Qu’à mon âge (une petite trentaine), je puisse encore sortir le plus sérieusement du monde des mots comme « révolte », « révolution prolétarienne », « Internationale » (une bonne IVème de préférence), « jours meilleurs », « lendemains qui chantent », « communisme », cela en choque plus d’un.
Allez comprendre pourquoi ! Est-ce que vouloir changer le monde est si mal vu que cela ? Pour avoir une réponse, balancez ces mots au cours des dîners avec vos amis ! Cela peut être instructif, et même parfois très drôle. J’ai notamment souvenir de soubresauts et de rictus chez les plus calmes d’entre eux... Et puis cela permet de mettre fin aux sujets de conversations assommants sur les différents forfaits en cours dans la téléphonie mobile, sur la navrante évolution de France Inter ou sur l’avenir incertain des start-up.

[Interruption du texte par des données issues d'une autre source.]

(** A path made of ["/"] and a five-character identifier reaches the
    handler registered for ["/"]. *)
Lemma route_view env m ok ff x :
  id_shape 5 x = true ->
  serve config env (mkRequest m ("/" ++ x) ok ff)
  = handleRoot env (mkRequest m ("/" ++ x) ok ff).
Proof.
  intros Hx. unfold serve. cbn [Path].
  destruct (GoString.HasPrefix ("/" ++ x) "/static/") eqn:E1.
  { apply GoStringFacts.HasPrefix_inv in E1. destruct E1 as [rest E].
    injection E as ->. cbn in Hx. discriminate Hx. }
  destruct (GoString.HasPrefix ("/" ++ x) "/delete/") eqn:E2.
  { apply GoStringFacts.HasPrefix_inv in E2. destruct E2 as [rest E].
    injection E as ->. cbn in Hx. discriminate Hx. }
  destruct (GoString.HasPrefix ("/" ++ x) "/raw/") eqn:E3.
  { apply GoStringFacts.HasPrefix_inv in E3. destruct E3 as [rest E].
    injection E as ->. unfold id_shape in Hx.
    apply andb_true_iff in Hx. destruct Hx as [_ Hx].
    cbn in Hx. discriminate Hx. }
  destruct ("/" ++ x =? "/integrations")%string eqn:E4.
  { apply String.eqb_eq in E4. injection E4 as ->. discriminate Hx. }
  destruct ("/" ++ x =? "/deployment")%string eqn:E5.
  { apply String.eqb_eq in E5. injection E5 as ->. discriminate Hx. }
  destruct ("/" ++ x =? "/favicon.ico")%string eqn:E6.
  { apply String.eqb_eq in E6. injection E6 as ->. discriminate Hx. }
  destruct ("/" ++ x =? "/upload")%string eqn:E7.
  { apply String.eqb_eq in E7. injection E7 as ->. discriminate Hx. }
  destruct ("/" ++ x =? "/static")%string eqn:E8.
  { apply String.eqb_eq in E8. injection E8 as ->. discriminate Hx. }
  destruct ("/" ++ x =? "/delete")%string eqn:E9.
  { apply String.eqb_eq in E9. injection E9 as ->. discriminate Hx. }
  destruct ("/" ++ x =? "/raw")%string eqn:E10.
  { apply String.eqb_eq in E10. injection E10 as ->. discriminate Hx. }
  reflexivity.
Qed.

Lemma served_view_not_found env m ok ff x b :
  id_shape 5 x = true ->
  first_match "metadata.short_id" x b = None ->
  serve_on config env (mkRequest m ("/" ++ x) ok ff) b =
  (Responded (text_error "file not found" StatusNotFound),
   b, [CallFind "metadata.short_id" x]).
Proof.
  intros Hx Hnone. unfold serve_on. rewrite (route_view env m ok ff x Hx).
  apply (view_not_found env m ok ff x b); [|exact Hnone].
  now apply (id_shape_nonempty 4).
Qed.

(** A revoke answered with 200 found a first match and removed its id. *)
Lemma delete_ok_inv env m ok ff tok b :
  status_of (fst (fst (serve_on config env
                         (mkRequest m ("/delete/" ++ tok) ok ff) b)))
    = Some StatusOK ->
  exists d0,
    first_match "metadata.delete_token" tok b = Some d0 /\
    snd (fst (serve_on config env (mkRequest m ("/delete/" ++ tok) ok ff) b))
    = GridFS.mkBucket
        (filter (fun f => negb (GridFS.has_id (GridFS.ID d0) f))
                (GridFS.files b))
        (GridFS.next_oid b).
Proof.
  unfold serve_on, first_match. rewrite route_delete. unfold handleDelete.
  handler_step.
  destruct (negb (m =? MethodPost)%string && negb (m =? MethodGet)%string);
    [intros H; discriminate H|].
  change (String.length "/delete/") with 8%nat. rewrite slice_delete.
  destruct (tok =? EmptyString)%string; [intros H; discriminate H|].
  handler_step.
  destruct (find_err (faults env)); [intros H; discriminate H|].
  destruct (hd_error (GridFS.Find "metadata.delete_token" tok b))
    as [d0|]; [|intros H; discriminate H].
  destruct (decode_err (faults env)); [intros H; discriminate H|].
  destruct (delete_err (faults env)); [intros H; discriminate H|].
  unfold GridFS.Delete.
  destruct (GridFS.find_id (GridFS.ID d0) b); [|intros H; discriminate H].
  intros _. exists d0. split; reflexivity.
Qed.

(** ** What stays gone *)

Lemma effect_retired env r b b' id :
  retired id b -> effect env r b b' -> retired id b'.
Proof.
  intros [Hno Hlt] He. destruct He as [|id'| |file data Hp Hf].
  - now split.
  - split; [|exact Hlt]. cbn [GridFS.files]. intros d Hd.
    apply filter_In in Hd. now apply Hno.
  - split; [exact Hno | cbn; lia].
  - split; [|cbn; lia]. cbn [GridFS.files]. intros d Hd.
    apply in_app_or in Hd. destruct Hd as [Hd|[<-|[]]]; [now apply Hno|].
    cbn. lia.
Qed.

Lemma serve_all_retired later : forall b id,
  retired id b -> retired id (serve_all config later b).
Proof.
  induction later as [|[env r] later IH]; intros b id H; simpl; [exact H|].
  apply IH. eapply effect_retired; [exact H | apply serve_effect].
Qed.

Lemma effect_gone env r b b' sid tok id :
  gone sid tok id b -> effect env r b b' ->
  reissues env r sid tok = false -> gone sid tok id b'.
Proof.
  intros [Hno Hlt] He Hre. destruct He as [|id'| |file data Hp Hf].
  - now split.
  - split; [|exact Hlt]. cbn [GridFS.files]. intros d Hd.
    apply filter_In in Hd. now apply Hno.
  - split; [exact Hno | cbn; lia].
  - split; [|cbn; lia]. cbn [GridFS.files]. intros d Hd.
    apply in_app_or in Hd. destruct Hd as [Hd|[<-|[]]]; [now apply Hno|].
    unfold reissues in Hre. rewrite Hp in Hre. cbn [andb] in Hre.
    change ("/upload" =? "/upload")%string with true in Hre.
    cbn [andb] in Hre. apply orb_false_iff in Hre.
    destruct Hre as [H1 H2].
    apply String.eqb_neq in H1. apply String.eqb_neq in H2.
    unfold tagged. cbn. repeat split; try congruence. lia.
Qed.

Lemma serve_all_gone later : forall b sid tok id,
  gone sid tok id b ->
  (forall e r, In (e, r) later -> reissues e r sid tok = false) ->
  gone sid tok id (serve_all config later b).
Proof.
  induction later as [|[env r] later IH]; intros b sid tok id H Hre;
    simpl; [exact H|].
  apply IH.
  - eapply effect_gone; [exact H | apply serve_effect|].
    apply Hre. apply in_eq.
  - intros e r' Hin. apply Hre. now apply in_cons.
Qed.

Lemma gone_retired sid tok id b : gone sid tok id b -> retired id b.
Proof.
  intros [Hno Hlt]. split; [|exact Hlt].
  intros d Hd. now apply Hno.
Qed.

End Deletion.

(** C2 as the code has it.  Take a file stored in a bucket reached from the
    empty one whose delete token and short id are carried by no other stored
    file, and a revoke with its token that is answered 200.  From then on
    the file's ObjectID never names a document again, whatever requests
    follow.  And after any requests among which no upload is given that
    short id or that token again, a revoke with the token, a raw download
    and a view under the short id are each answered 404, make the one query
    and leave the bucket as it is. *)
Theorem single_deletion_when_unique config reqs d sid tok env1 m1 ok1 ff1 :
  let b := serve_all config reqs GridFS.empty in
  let del := serve_on config env1
               (HTTP.mkRequest m1 ("/delete/" ++ tok) ok1 ff1) b in
  In d (GridFS.files b) ->
  tagged "short_id" sid d -> tagged "delete_token" tok d ->
  (forall d', In d' (GridFS.files b) ->
     tagged "short_id" sid d' \/ tagged "delete_token" tok d' -> d' = d) ->
  HTTP.status_of (fst (fst del)) = Some HTTP.StatusOK ->
  (forall later,
     ~ In (GridFS.ID d)
          (map GridFS.ID
               (GridFS.files (serve_all config later (snd (fst del)))))) /\
  (forall later env m ok ff,
     (forall e r, In (e, r) later -> reissues e r sid tok = false) ->
     let b2 := serve_all config later (snd (fst del)) in
     (deletes m = true ->
      serve_on config env (HTTP.mkRequest m ("/delete/" ++ tok) ok ff) b2
      = (HTTP.Responded (HTTP.json_error "File not found" HTTP.StatusNotFound),
         b2, [CallFind "metadata.delete_token" tok])) /\
     serve_on config env (HTTP.mkRequest m ("/raw/" ++ sid) ok ff) b2
     = (HTTP.Responded (HTTP.text_error "file not found" HTTP.StatusNotFound),
        b2, [CallFind "metadata.short_id" sid]) /\
     serve_on config env (HTTP.mkRequest m ("/" ++ sid) ok ff) b2
     = (HTTP.Responded (HTTP.text_error "file not found" HTTP.StatusNotFound),
        b2, [CallFind "metadata.short_id" sid])).
Proof.
  intros b del Hd Hs Ht Huniq H200.
  pose proof (reachable_wf config reqs) as Hwf. fold b in Hwf.
  destruct (delete_ok_inv config env1 m1 ok1 ff1 tok b H200)
    as (d0 & Hfirst & Hb1).
  fold del in Hb1.
  destruct (first_match_in _ _ _ _ Hfirst) as [Hin0 Hm0].
  apply matches_delete_token in Hm0.
  assert (E : d0 = d) by (apply Huniq; auto). subst d0.
  assert (Hshape : id_shape 5 sid = true).
  { destruct Hwf as [_ _ Htag]. rewrite Forall_forall in Htag.
    exact (well_tagged_short_id d sid (Htag d Hd) Hs). }
  assert (Htokshape : id_shape 10 tok = true).
  { destruct Hwf as [_ _ Htag]. rewrite Forall_forall in Htag.
    exact (well_tagged_delete_token d tok (Htag d Hd) Ht). }
  assert (Hgone : gone sid tok (GridFS.ID d) (snd (fst del))).
  { rewrite Hb1. split; cbn [GridFS.files GridFS.next_oid].
    - intros d' Hd'. apply filter_In in Hd'. destruct Hd' as [Hin' Hid'].
      unfold GridFS.has_id in Hid'. apply negb_true_iff in Hid'.
      apply Nat.eqb_neq in Hid'.
      repeat split; try exact Hid';
        intros Htag'; apply Hid'; f_equal; apply Huniq; auto.
    - destruct Hwf as [Hlt _ _]. rewrite Forall_forall in Hlt. now apply Hlt. }
  split.
  - intros later Hin. apply in_map_iff in Hin. destruct Hin as (d' & Hid & Hin).
    destruct (serve_all_retired config later _ _
                (gone_retired _ _ _ _ Hgone)) as [Hno _].
    exact (Hno d' Hin Hid).
  - intros later env m ok ff Hre b2.
    destruct (serve_all_gone config later _ _ _ _ Hgone Hre) as [Hno _].
    fold b2 in Hno.
    assert (Hns : first_match "metadata.short_id" sid b2 = None).
    { apply no_short_id. intros d' Hd'. now apply Hno. }
    assert (Hnt : first_match "metadata.delete_token" tok b2 = None).
    { apply no_delete_token. intros d' Hd'. now apply Hno. }
    split; [|split].
    + intros Hm. apply delete_not_found; auto.
      now apply (id_shape_nonempty 9).
    + apply raw_not_found; auto. now apply (id_shape_nonempty 4).
    + now apply served_view_not_found.
Qed.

Des idées pour après la révolution
(si vous en avez d’autres, elles seront les bienvenues)
Pour commencer : je propose, afin de prendre les bonnes décisions au bon moment, que les prochains soviets commencent par imposer la dictature de la lenteur (et suppriment, par la même occasion tout les mots qui rappelleraient les temps anciens, comme « performances », « efficacité », etc.).
D’urgence, après avoir rendu l’éducation permanente, il faudra rendre la poésie obligatoire pour tous. On se récitera des poèmes dans les transports collectifs qui auront remplacé les embouteillages et les nuages de gaz carboniques. Ne pas oublier évidemment de procéder au ratissage de tous les Parcs de loisir, de transformer le palais Brognard en musée de l’horreur économique, de condamner aux travaux d’intérêt général à vie (dans un premier temps) : Alexandre Adler, Jean Daniel, Jean-Marie Colombani, Robert Hue, Laurent Joffrin, Luc Ferry, Thierry Ardisson, Laure Adler, Serge July et Daniel Cohn-Bendit).

En attendant, quelques lectures pour ne pas sombrer dans la résignation ou la dépression.
- Révolte.com de Denis Robert / (Les excellentes) Éditions Les Arènes.
Denis Robert écrit comme certains flics dégainent, sauf que lui ne répand pas la terreur autour de lui. Dans un cri de révolte ininterrompu d’une centaine de pages, il met des mots derrière ce que bon nombre d’entre nous, confusément, intuitivement, pensons de notre monde. Contre les besoins factices qui nous parasitent, contre les illusions qui perdurent, un témoignage qui aide à débusquer derrière notre passivité l’insubordination qui sommeille en nous. Salvateur.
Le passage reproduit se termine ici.